HS2 in the spotlight at Conservative Party Conference 2023

Date
11 October 2023

The ICE attended this year’s Conservative party conference in Manchester to promote the institution’s work and participate in infrastructure debates.

HS2 in the spotlight at Conservative Party Conference 2023
UK Prime Minister Rishi Sunak cancelled the Birmingham to Manchester leg of HS2, promising to reinvest “every single penny” in hundreds of new transport projects across the country. Image credit: The Conservative Party/Flickr (licensed under CC by 2.0 Deed)

Political parties often have a slogan to sum up their messages at party conferences.

Theresa May had ‘opportunity’ emblazoned in block capitals, Boris Johnson had ‘get Brexit done’, and Liz Truss’s refrain last year was ‘getting Britain moving’.

The main announcement in Prime Minister Rishi Sunak's speech this year – under the slogan ‘long-term decisions for a brighter future’ – was the cancellation of the Birmingham to Manchester leg of HS2.

In its place, Sunak confirmed that £36bn of HS2 funding would be reallocated to hundreds of smaller transport projects.

The decision comes after a multitude of changes to the original design of HS2.

The eastern leg between Birmingham and Leeds was abandoned in 2021, and delays to the Birmingham to Crewe leg and pausing of work at the Euston terminus were confirmed this March.

Here are the top takeaways for infrastructure from the Conservative party conference.

HS2 cancellation dwarfs other announcements

HS2 has constantly been plagued by reviews, cost overruns, delays, downgrades, and cancellations since it was given the green light in 2012.

Speculation and indecision over HS2 dominated the atmosphere at the conference.

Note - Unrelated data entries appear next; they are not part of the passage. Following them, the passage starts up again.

(** Cauchy-Schwarz for unit quaternions: their dot product is at most 1. *)
Lemma unit4_dot_upper (ax ay az aw bx by_ bz bw : R) :
  unit4 ax ay az aw -> unit4 bx by_ bz bw ->
  ax * bx + ay * by_ + az * bz + aw * bw <= 1.
Proof.
  unfold unit4. intros Ha Hb.
  assert (H1 := Rle_0_sqr (ax - bx)). assert (H2 := Rle_0_sqr (ay - by_)).
  assert (H3 := Rle_0_sqr (az - bz)). assert (H4 := Rle_0_sqr (aw - bw)).
  unfold Rsqr in *. lra.
Qed.

(** X24. In the linear case the blend leaves the unit sphere by little:
    for unit quaternions and [t] between 0 and 1 the square of its norm
    lies between [1 - epsilon / 2] and 1. *)
Theorem slerp_linear_drift (t ax ay az aw bx by_ bz bw : R) :
  unit4 ax ay az aw -> unit4 bx by_ bz bw ->
  0 <= t <= 1 ->
  ~ epsilon < 1 - (ax * bx + ay * by_ + az * bz + aw * bw) ->
  exists r : R,
    quat_norm (slerp (Fin t) (qfin ax ay az aw) (qfin bx by_ bz bw)) = Fin r
    /\ 1 - epsilon / 2 <= r * r <= 1.
Proof.
  intros Ha Hb Ht Hlin.
  assert (Hup := unit4_dot_upper _ _ _ _ _ _ _ _ Ha Hb).
  unfold unit4 in *.
  rewrite slerp_linear by exact Hlin.
  set (c := ax * bx + ay * by_ + az * bz + aw * bw) in *.
  unfold blend, qfin, quat_norm. fin_eval.
  assert (Hsq : (ax * (1 - t) + bx * t) * (ax * (1 - t) + bx * t)
                + (ay * (1 - t) + by_ * t) * (ay * (1 - t) + by_ * t)
                + (az * (1 - t) + bz * t) * (az * (1 - t) + bz * t)
                + (aw * (1 - t) + bw * t) * (aw * (1 - t) + bw * t)
                = 1 - 2 * (t * (1 - t)) * (1 - c)).
  { replace ((ax * (1 - t) + bx * t) * (ax * (1 - t) + bx * t)
             + (ay * (1 - t) + by_ * t) * (ay * (1 - t) + by_ * t)
             + (az * (1 - t) + bz * t) * (az * (1 - t) + bz * t)
             + (aw * (1 - t) + bw * t) * (aw * (1 - t) + bw * t))
      with ((1 - t) * (1 - t) * (ax * ax + ay * ay + az * az + aw * aw)
            + t * t * (bx * bx + by_ * by_ + bz * bz + bw * bw)
            + 2 * (t * (1 - t)) * c) by (unfold c; ring).
    rewrite Ha, Hb. ring. }
  rewrite Hsq.
  assert (Hu : 0 <= t * (1 - t) <= / 4).
  { assert (Hsqr := Rle_0_sqr (t - / 2)). unfold Rsqr in Hsqr.
    split; [apply Rmult_le_pos; lra | lra]. }
  assert (Hd : 0 <= 1 - c <= epsilon) by lra.
  assert (Hprod : 0 <= t * (1 - t) * (1 - c) <= / 4 * epsilon).
  { split; [apply Rmult_le_pos; lra |].
    apply Rmult_le_compat; lra. }
  assert (Hnn : 0 <= 1 - 2 * (t * (1 - t)) * (1 - c))
    by (unfold epsilon in *; lra).
  rewrite fsqrt_Fin by exact Hnn.
  eexists. split; [reflexivity |].
  rewrite sqrt_sqrt by exact Hnn. lra.
Qed.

It led to some awkward moments for ministers in panel debates and interviews in the days before the announcement finally came.

Sunak confirmed that Euston will remain the London terminus for HS2, rather than Old Oak Common six miles outside of central London. However, this depends on a substantial proportion of the cost being met by private funds.

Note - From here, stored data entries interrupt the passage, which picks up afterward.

Lemma FlagOption_canDo_eq (tags : list string) (help : string)
    (token : string) (rest : list string) :
  Option_canDo (FlagOption (OptCallback := OptCallback) tags help) (token :: rest)
  = JS.Ok (existsb (fun t => String.eqb t token) tags).
Proof. unfold Option_canDo. rewrite head_cons. apply some_pure. Qed.

(** what [doNow] of a [ValueOption] does to an accepted head token *)
Lemma ValueOption_doNow_accepted (tags : list string) (help : string)
    (cli : Definition_) (w : world) (token : string) (rest : list string) :
  args w = token :: rest ->
  canDo (ValueOption tags help) (args w) = JS.Ok true ->
  exists (tag0 : string) (others : list string) (n : nat)
         (key pre post : string),
    tags = tag0 :: others /\
    tag0 = dashes n +:+ key /\ JS.startsWith key "-" = false /\
    token = pre +:+ "=" +:+ post /\ lacks "="%char pre /\
    doNow (ValueOption tags help) cli w
    = Normal (World rest (<[key := VString post]> (values w))
                (output w) (pending w)).
Proof.
  intros Hargs Hcan. rewrite Hargs in Hcan.
  destruct (ValueOption_canDo_inv _ _ _ _ Hcan) as (tag & Hin & r & Htok).
  destruct tags as [|tag0 others]; [destruct Hin|].
  destruct (dashes_split tag0) as (n & key & Htag0 & Hkey).
  destruct (split_first "="%char token) as (pre & post & Hsplit & Hpre).
  { exists tag, r. exact Htok. }
  exists tag0, others, n, key, pre, post.
  repeat split; try assumption.
  subst tag0. apply (ValueOption_doNow_at others help cli w n key pre post rest Hkey Hpre).
  rewrite Hargs, Hsplit. reflexivity.
Qed.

The design for HS2’s Euston station has been further scaled back. Responsibility for redevelopment will sit with a new development corporation, which will also aim to deliver up to 10,000 new homes on the site.

The prime minister is correct that HS2 has proved much more expensive than planned, and no one project should be immune from such a verdict.

But the framing of the announcement to cancel the northern leg as part of long-term decision-making is difficult to grasp.

Stop-start approach benefits no one

As the ICE has explored, the Covid-19 pandemic has caused many uncertainties about future travel patterns.

However, the underlying demand drivers behind transport usage remain: a growing and ageing population, the need to decarbonise transport infrastructure, and the need to address regional inequalities.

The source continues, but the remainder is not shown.